- _TASK_
If a line in the listing below has the string "sbox", copy it out.

- _MATERIAL TO PROCESS_
(* ===== verification/Aes.v ===== *)
(** * lib/crypto: AES-128 and the AES key wrap

    The state and the key schedule are arrays of 32-bit words, as in the code;
    table and array accesses check their bounds. *)
From S2P Require Import Prelude Arr Sha.

Module Aes.

(** [lib/crypto/aes128.h: aes128] *)
Record aes128 := Aes128 { ae_W : list Z; ae_S : list Z }.

(** [lib/crypto/aes128.c: Nk] *)
Definition Nk : Z := 4.
(** [lib/crypto/aes128.c: Nb] *)
Definition Nb : Z := 4.
(** [lib/crypto/aes128.c: Nr] *)
Definition Nr : Z := 10.

(** [lib/crypto/aes128.c: sbox] *)
Definition sbox : list Z := [
  0x63; 0x7c; 0x77; 0x7b; 0xf2; 0x6b; 0x6f; 0xc5; 0x30; 0x01; 0x67; 0x2b; 0xfe; 0xd7; 0xab; 0x76;
  0xca; 0x82; 0xc9; 0x7d; 0xfa; 0x59; 0x47; 0xf0; 0xad; 0xd4; 0xa2; 0xaf; 0x9c; 0xa4; 0x72; 0xc0;
  0xb7; 0xfd; 0x93; 0x26; 0x36; 0x3f; 0xf7; 0xcc; 0x34; 0xa5; 0xe5; 0xf1; 0x71; 0xd8; 0x31; 0x15;
  0x04; 0xc7; 0x23; 0xc3; 0x18; 0x96; 0x05; 0x9a; 0x07; 0x12; 0x80; 0xe2; 0xeb; 0x27; 0xb2; 0x75;
  0x09; 0x83; 0x2c; 0x1a; 0x1b; 0x6e; 0x5a; 0xa0; 0x52; 0x3b; 0xd6; 0xb3; 0x29; 0xe3; 0x2f; 0x84;
  0x53; 0xd1; 0x00; 0xed; 0x20; 0xfc; 0xb1; 0x5b; 0x6a; 0xcb; 0xbe; 0x39; 0x4a; 0x4c; 0x58; 0xcf;
  0xd0; 0xef; 0xaa; 0xfb; 0x43; 0x4d; 0x33; 0x85; 0x45; 0xf9; 0x02; 0x7f; 0x50; 0x3c; 0x9f; 0xa8;
  0x51; 0xa3; 0x40; 0x8f; 0x92; 0x9d; 0x38; 0xf5; 0xbc; 0xb6; 0xda; 0x21; 0x10; 0xff; 0xf3; 0xd2;
  0xcd; 0x0c; 0x13; 0xec; 0x5f; 0x97; 0x44; 0x17; 0xc4; 0xa7; 0x7e; 0x3d; 0x64; 0x5d; 0x19; 0x73;
  0x60; 0x81; 0x4f; 0xdc; 0x22; 0x2a; 0x90; 0x88; 0x46; 0xee; 0xb8; 0x14; 0xde; 0x5e; 0x0b; 0xdb;
  0xe0; 0x32; 0x3a; 0x0a; 0x49; 0x06; 0x24; 0x5c; 0xc2; 0xd3; 0xac; 0x62; 0x91; 0x95; 0xe4; 0x79;
  0xe7; 0xc8; 0x37; 0x6d; 0x8d; 0xd5; 0x4e; 0xa9; 0x6c; 0x56; 0xf4; 0xea; 0x65; 0x7a; 0xae; 0x08;
  0xba; 0x78; 0x25; 0x2e; 0x1c; 0xa6; 0xb4; 0xc6; 0xe8; 0xdd; 0x74; 0x1f; 0x4b; 0xbd; 0x8b; 0x8a;
  0x70; 0x3e; 0xb5; 0x66; 0x48; 0x03; 0xf6; 0x0e; 0x61; 0x35; 0x57; 0xb9; 0x86; 0xc1; 0x1d; 0x9e;
  0xe1; 0xf8; 0x98; 0x11; 0x69; 0xd9; 0x8e; 0x94; 0x9b; 0x1e; 0x87; 0xe9; 0xce; 0x55; 0x28; 0xdf;
  0x8c; 0xa1; 0x89; 0x0d; 0xbf; 0xe6; 0x42; 0x68; 0x41; 0x99; 0x2d; 0x0f; 0xb0; 0x54; 0xbb; 0x16].

(** [lib/crypto/aes128.c: rbox] *)
Definition rbox : list Z := [
  0x52; 0x09; 0x6a; 0xd5; 0x30; 0x36; 0xa5; 0x38; 0xbf; 0x40; 0xa3; 0x9e; 0x81; 0xf3; 0xd7; 0xfb;
  0x7c; 0xe3; 0x39; 0x82; 0x9b; 0x2f; 0xff; 0x87; 0x34; 0x8e; 0x43; 0x44; 0xc4; 0xde; 0xe9; 0xcb;
  0x54; 0x7b; 0x94; 0x32; 0xa6; 0xc2; 0x23; 0x3d; 0xee; 0x4c; 0x95; 0x0b; 0x42; 0xfa; 0xc3; 0x4e;
  0x08; 0x2e; 0xa1; 0x66; 0x28; 0xd9; 0x24; 0xb2; 0x76; 0x5b; 0xa2; 0x49; 0x6d; 0x8b; 0xd1; 0x25;
  0x72; 0xf8; 0xf6; 0x64; 0x86; 0x68; 0x98; 0x16; 0xd4; 0xa4; 0x5c; 0xcc; 0x5d; 0x65; 0xb6; 0x92;
  0x6c; 0x70; 0x48; 0x50; 0xfd; 0xed; 0xb9; 0xda; 0x5e; 0x15; 0x46; 0x57; 0xa7; 0x8d; 0x9d; 0x84;
  0x90; 0xd8; 0xab; 0x00; 0x8c; 0xbc; 0xd3; 0x0a; 0xf7; 0xe4; 0x58; 0x05; 0xb8; 0xb3; 0x45; 0x06;
  0xd0; 0x2c; 0x1e; 0x8f; 0xca; 0x3f; 0x0f; 0x02; 0xc1; 0xaf; 0xbd; 0x03; 0x01; 0x13; 0x8a; 0x6b;
  0x3a; 0x91; 0x11; 0x41; 0x4f; 0x67; 0xdc; 0xea; 0x97; 0xf2; 0xcf; 0xce; 0xf0; 0xb4; 0xe6; 0x73;
  0x96; 0xac; 0x74; 0x22; 0xe7; 0xad; 0x35; 0x85; 0xe2; 0xf9; 0x37; 0xe8; 0x1c; 0x75; 0xdf; 0x6e;
  0x47; 0xf1; 0x1a; 0x71; 0x1d; 0x29; 0xc5; 0x89; 0x6f; 0xb7; 0x62; 0x0e; 0xaa; 0x18; 0xbe; 0x1b;
  0xfc; 0x56; 0x3e; 0x4b; 0xc6; 0xd2; 0x79; 0x20; 0x9a; 0xdb; 0xc0; 0xfe; 0x78; 0xcd; 0x5a; 0xf4;
  0x1f; 0xdd; 0xa8; 0x33; 0x88; 0x07; 0xc7; 0x31; 0xb1; 0x12; 0x10; 0x59; 0x27; 0x80; 0xec; 0x5f;
  0x60; 0x51; 0x7f; 0xa9; 0x19; 0xb5; 0x4a; 0x0d; 0x2d; 0xe5; 0x7a; 0x9f; 0x93; 0xc9; 0x9c; 0xef;
  0xa0; 0xe0; 0x3b; 0x4d; 0xae; 0x2a; 0xf5; 0xb0; 0xc8; 0xeb; 0xbb; 0x3c; 0x83; 0x53; 0x99; 0x61;
  0x17; 0x2b; 0x04; 0x7e; 0xba; 0x77; 0xd6; 0x26; 0xe1; 0x69; 0x14; 0x63; 0x55; 0x21; 0x0c; 0x7d].

(** [lib/crypto/aes128.c: rcon] *)
Definition rcon : list Z :=
  [0x8d; 0x01; 0x02; 0x04; 0x08; 0x10; 0x20; 0x40; 0x80; 0x1b; 0x36].

(** [lib/crypto/aes128.c: B0] *)
Definition B0 (w : Z) : Z := Z.shiftr w 24.
(** [lib/crypto/aes128.c: B1] *)
Definition B1 (w : Z) : Z := Z.land (Z.shiftr w 16) 255.
(** [lib/crypto/aes128.c: B2] *)
Definition B2 (w : Z) : Z := Z.land (Z.shiftr w 8) 255.
(** [lib/crypto/aes128.c: B3] *)
Definition B3 (w : Z) : Z := Z.land w 255.

(** [lib/crypto/aes128.c: W] as a [uint32_t] *)
Definition W (a b c d : Z) : Z :=
  u32 (Z.lor (Z.lor (Z.lor (Z.shiftl a 24) (Z.shiftl b 16)) (Z.shiftl c 8)) d).

(** [lib/crypto/aes128.c: rotword] *)
Definition rotword (x : Z) : Z := Z.lor (u32 (Z.shiftl x 8)) (Z.land (Z.shiftr x 24) 255).

(** [lib/crypto/aes128.c: subword] *)
Definition subword (x : Z) (box : list Z) : option Z :=
  b0 ← zget box (B0 x); b1 ← zget box (B1 x);
  b2 ← zget box (B2 x); b3 ← zget box (B3 x);
  Some (W b0 b1 b2 b3).

(** [lib/crypto/aes128.c: xtime] *)
Definition xtime (x : Z) : Z :=
  Z.land (Z.lxor (Z.shiftl x 1) (Z.land (Z.shiftr x 7) 1 * 0x1b)) 255.

(** [lib/crypto/aes128.c: xmul 86-90] *)
Fixpoint xmul_loop (n : nat) (m x y : Z) : Z :=
  match n with
  | O => m
  | S n =>
      let m := if Z.land y 1 =? 0 then m else Z.lxor m x in
      xmul_loop n m (xtime x) (Z.shiftr y 1)
  end.

(** [lib/crypto/aes128.c: xmul] *)
Definition xmul (x y : Z) : Z := Z.land (xmul_loop 5 0 x y) 255.

(** [lib/crypto/aes128.c: add_round_key 97-98] *)
Fixpoint ark_loop (n : nat) (c : Z) (S W : list Z) (r : Z) : option (list Z) :=
  match n with
  | O => Some S
  | Datatypes.S n =>
      s ← zget S c; w ← zget W (r * Nb + c);
      S ← zput S c (Z.lxor s w);
      ark_loop n (c + 1) S W r
  end.

(** [lib/crypto/aes128.c: add_round_key] *)
Definition add_round_key (S W : list Z) (r : Z) : option (list Z) :=
  ark_loop (Z.to_nat Nb) 0 S W r.

(** [lib/crypto/aes128.c: rowshift] *)
Definition rowshift (S : list Z) (a b c d : Z) : option Z :=
  sa ← zget S a; sb ← zget S b; sc ← zget S c; sd ← zget S d;
  Some (W (B0 sa) (B1 sb) (B2 sc) (B3 sd)).

Definition set4 (S : list Z) (p0 p1 p2 p3 : Z) : option (list Z) :=
  S ← zput S 0 p0; S ← zput S 1 p1; S ← zput S 2 p2; zput S 3 p3.

(** [lib/crypto/aes128.c: inv_shift_rows] *)
Definition inv_shift_rows (S : list Z) : option (list Z) :=
  p0 ← rowshift S 0 3 2 1;
  p1 ← rowshift S 1 0 3 2;
  p2 ← rowshift S 2 1 0 3;
  p3 ← rowshift S 3 2 1 0;
  set4 S p0 p1 p2 p3.

(** [lib/crypto/aes128.c: fwd_shift_rows] *)
Definition fwd_shift_rows (S : list Z) : option (list Z) :=
  p0 ← rowshift S 0 1 2 3;
  p1 ← rowshift S 1 2 3 0;
  p2 ← rowshift S 2 3 0 1;
  p3 ← rowshift S 3 0 1 2;
  set4 S p0 p1 p2 p3.

(** [lib/crypto/aes128.c: colmul] *)
Definition colmul (Si a b c d : Z) : Z :=
  Z.lxor (Z.lxor (Z.lxor (xmul (B0 Si) a) (xmul (B1 Si) b)) (xmul (B2 Si) c)) (xmul (B3 Si) d).

(** A loop over the four words of the state. *)
Fixpoint each_word (f : Z -> option Z) (n : nat) (i : Z) (S : list Z) : option (list Z) :=
  match n with
  | O => Some S
  | Datatypes.S n => s ← zget S i; t ← f s; S ← zput S i t; each_word f n (i + 1) S
  end.

(** [lib/crypto/aes128.c: inv_sub_bytes] *)
Definition inv_sub_bytes (S : list Z) : option (list Z) :=
  each_word (fun s => subword s rbox) 4 0 S.

(** [lib/crypto/aes128.c: fwd_sub_bytes] *)
Definition fwd_sub_bytes (S : list Z) : option (list Z) :=
  each_word (fun s => subword s sbox) 4 0 S.

(** [lib/crypto/aes128.c: inv_mix_columns] *)
Definition inv_mix_columns (S : list Z) : option (list Z) :=
  each_word (fun Si => Some (W (colmul Si 0x0E 0x0B 0x0D 0x09)
                               (colmul Si 0x09 0x0E 0x0B 0x0D)
                               (colmul Si 0x0D 0x09 0x0E 0x0B)
                               (colmul Si 0x0B 0x0D 0x09 0x0E))) 4 0 S.

(** [lib/crypto/aes128.c: fwd_mix_columns] *)
Definition fwd_mix_columns (S : list Z) : option (list Z) :=
  each_word (fun Si => Some (W (colmul Si 0x02 0x03 0x01 0x01)
                               (colmul Si 0x01 0x02 0x03 0x01)
                               (colmul Si 0x01 0x01 0x02 0x03)
                               (colmul Si 0x03 0x01 0x01 0x02))) 4 0 S.

(** [lib/crypto/aes128.c: load_word] [off] is where [in] points *)
Definition load_word (B : list Z) (i : Z) (inp : list Z) (off : Z) : option (list Z) :=
  b0 ← zget inp (off + 0); b1 ← zget inp (off + 1);
  b2 ← zget inp (off + 2); b3 ← zget inp (off + 3);
  zput B i (W b0 b1 b2 b3).

(** [lib/crypto/aes128.c: load_block] *)
Definition load_block (B inp : list Z) : option (list Z) :=
  B ← load_word B 0 inp 0;
  B ← load_word B 1 inp 4;
  B ← load_word B 2 inp 8;
  load_word B 3 inp 12.

(** [lib/crypto/aes128.c: save_word] *)
Definition save_word (w : Z) (out : list Z) (off : Z) : option (list Z) :=
  out ← zput out (off + 0) (B0 w);
  out ← zput out (off + 1) (B1 w);
  out ← zput out (off + 2) (B2 w);
  zput out (off + 3) (B3 w).

(** [lib/crypto/aes128.c: save_block] *)
Definition save_block (B out : list Z) : option (list Z) :=
  w0 ← zget B 0; out ← save_word w0 out (0 * 4);
  w1 ← zget B 1; out ← save_word w1 out (1 * 4);
  w2 ← zget B 2; out ← save_word w2 out (2 * 4);
  w3 ← zget B 3; save_word w3 out (3 * 4).

(** [lib/crypto/aes128.c: aes128_init 214-223] *)
Fixpoint expand_loop (n : nat) (i : Z) (W : list Z) : option (list Z) :=
  match n with
  | O => Some W
  | S n =>
      temp ← zget W (i - 1);
      temp ← (if i mod Nk =? 0 then
                t ← subword (rotword temp) sbox;
                rc ← zget rcon (i / Nk);
                Some (Z.lxor t (u32 (Z.shiftl rc 24)))
              else Some temp);
      w ← zget W (i - Nk);
      W ← zput W i (Z.lxor w temp);
      expand_loop n (i + 1) W
  end.

(** [lib/crypto/aes128.c: aes128_init] *)
Definition aes128_init (ctx : aes128) (key : list Z) : option aes128 :=
  let Nw := Nb * (Nr + 1) in
  W ← load_block (ae_W ctx) key;
  W ← expand_loop (Z.to_nat (Nw - 4)) 4 W;
  Some (Aes128 W (ae_S ctx)).

(** [lib/crypto/aes128.c: aes128_decrypt 235-240] rounds [r] down to 1 *)
Fixpoint dec_rounds (r : nat) (S W : list Z) : option (list Z) :=
  match r with
  | O => Some S
  | Datatypes.S r' =>
      S ← inv_shift_rows S;
      S ← inv_sub_bytes S;
      S ← add_round_key S W (Z.of_nat r);
      S ← inv_mix_columns S;
      dec_rounds r' S W
  end.

(** [lib/crypto/aes128.c: aes128_decrypt] *)
Definition aes128_decrypt (ctx : aes128) (blk : list Z) : option (aes128 * list Z) :=
  let W := ae_W ctx in
  S ← load_block (ae_S ctx) blk;
  S ← add_round_key S W Nr;
  S ← dec_rounds (Z.to_nat (Nr - 1)) S W;
  S ← inv_shift_rows S;
  S ← inv_sub_bytes S;
  S ← add_round_key S W 0;
  blk ← save_block S blk;
  Some (Aes128 W S, blk).

(** [lib/crypto/aes128.c: aes128_encrypt 257-262] [n] rounds from [r] on *)
Fixpoint enc_rounds (n : nat) (r : Z) (S W : list Z) : option (list Z) :=
  match n with
  | O => Some S
  | Datatypes.S n =>
      S ← fwd_sub_bytes S;
      S ← fwd_shift_rows S;
      S ← fwd_mix_columns S;
      S ← add_round_key S W r;
      enc_rounds n (r + 1) S W
  end.

(** [lib/crypto/aes128.c: aes128_encrypt] *)
Definition aes128_encrypt (ctx : aes128) (blk : list Z) : option (aes128 * list Z) :=
  let W := ae_W ctx in
  S ← load_block (ae_S ctx) blk;
  S ← add_round_key S W 0;
  S ← enc_rounds (Z.to_nat (Nr - 1)) 1 S W;
  S ← fwd_sub_bytes S;
  S ← fwd_shift_rows S;
  S ← add_round_key S W Nr;
  blk ← save_block S blk;
  Some (Aes128 W S, blk).

(** [lib/crypto/aes128.c: aes128_fini] *)
Definition aes128_fini (ctx : aes128) : aes128 :=
  Aes128 (repeat 0 (length (ae_W ctx))) (repeat 0 (length (ae_S ctx))).

(** [lib/crypto/aes128_wrap.c: wrapmask] *)
Definition wrapmask (n : Z) : Z := u64 (Z.shiftl (htonl (u32 n)) 32).

Section wrap.
Context `{!Locals}.

(** [lib/crypto/aes128_wrap.c: aes128_wrap 28-38] [R] is the buffer, [R[i]] its
    bytes from [8*i] on *)
Fixpoint wrap_inner (fuel : nat) (ae : aes128) (R B : list Z) (n j i : Z)
    : option (aes128 * list Z * list Z) :=
  if i <=? n then
    match fuel with
    | O => None
    | S fuel =>
        r0 ← aread R (8 * 0) 8; B ← awrite B 0 r0;
        ri ← aread R (8 * i) 8; B ← awrite B 8 ri;
        '(ae, B) ← aes128_encrypt ae B;
        b0 ← aread B 0 8; R ← awrite R (8 * 0) b0;
        b8 ← aread B 8 8; R ← awrite R (8 * i) b8;
        v ← get64 R (8 * 0);
        R ← put64 R (8 * 0) (Z.lxor v (wrapmask (s32 (u64 (n * j + i)))));
        wrap_inner fuel ae R B n j (u32 (i + 1))
    end
  else Some (ae, R, B).

(** [lib/crypto/aes128_wrap.c: aes128_wrap 27-38] *)
Fixpoint wrap_outer (k : nat) (ae : aes128) (R B : list Z) (n j : Z)
    : option (aes128 * list Z * list Z) :=
  match k with
  | O => Some (ae, R, B)
  | S k =>
      '(ae, R, B) ← wrap_inner (Z.to_nat n) ae R B n j 1;
      wrap_outer k ae R B n (j + 1)
  end.

(** [lib/crypto/aes128_wrap.c: aes128_wrap]  The result: the local context as it
    is left on the stack, and the buffer. *)
Definition aes128_wrap (key buf : list Z) (len : Z) : option (aes128 * list Z) :=
  let n := u64 (len / 8 - 1) in
  ae ← aes128_init (Aes128 (junk 44) (junk 4)) key;
  '(ae, R, _) ← wrap_outer 6 ae buf (junk 16) n 0;
  let ae := aes128_fini ae in
  Some (ae, R).

(** [lib/crypto/aes128_unwrap.c: aes128_unwrap 28-38] *)
Fixpoint unwrap_inner (fuel : nat) (ae : aes128) (R B : list Z) (n j i : Z)
    : option (aes128 * list Z * list Z) :=
  if 1 <=? i then
    match fuel with
    | O => None
    | S fuel =>
        v ← get64 R (8 * 0);
        R ← put64 R (8 * 0) (Z.lxor v (wrapmask (s32 (u64 (n * j + i)))));
        r0 ← aread R (8 * 0) 8; B ← awrite B 0 r0;
        ri ← aread R (8 * i) 8; B ← awrite B 8 ri;
        '(ae, B) ← aes128_decrypt ae B;
        b0 ← aread B 0 8; R ← awrite R (8 * 0) b0;
        b8 ← aread B 8 8; R ← awrite R (8 * i) b8;
        unwrap_inner fuel ae R B n j (i - 1)
    end
  else Some (ae, R, B).

(** [lib/crypto/aes128_unwrap.c: aes128_unwrap 27-38] *)
Fixpoint unwrap_outer (k : nat) (ae : aes128) (R B : list Z) (n : Z)
    : option (aes128 * list Z * list Z) :=
  match k with
  | O => Some (ae, R, B)
  | S k =>
      '(ae, R, B) ← unwrap_inner (Z.to_nat n) ae R B n (Z.of_nat k) (s32 n);
      unwrap_outer k ae R B n
  end.

(** [lib/crypto/aes128_unwrap.c: aes128_unwrap] *)
Definition aes128_unwrap (key buf : list Z) (len : Z) : option (aes128 * list Z) :=
  let n := u64 (len / 8 - 1) in
  ae ← aes128_init (Aes128 (junk 44) (junk 4)) key;
  '(ae, R, _) ← unwrap_outer 6 ae buf (junk 16) n;
  let ae := aes128_fini ae in
  Some (ae, R).

End wrap.
End Aes.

- _RESULT OF THE TASK_
(** [lib/crypto/aes128.c: sbox] *)
Definition sbox : list Z := [
  each_word (fun s => subword s sbox) 4 0 S.
                t ← subword (rotword temp) sbox;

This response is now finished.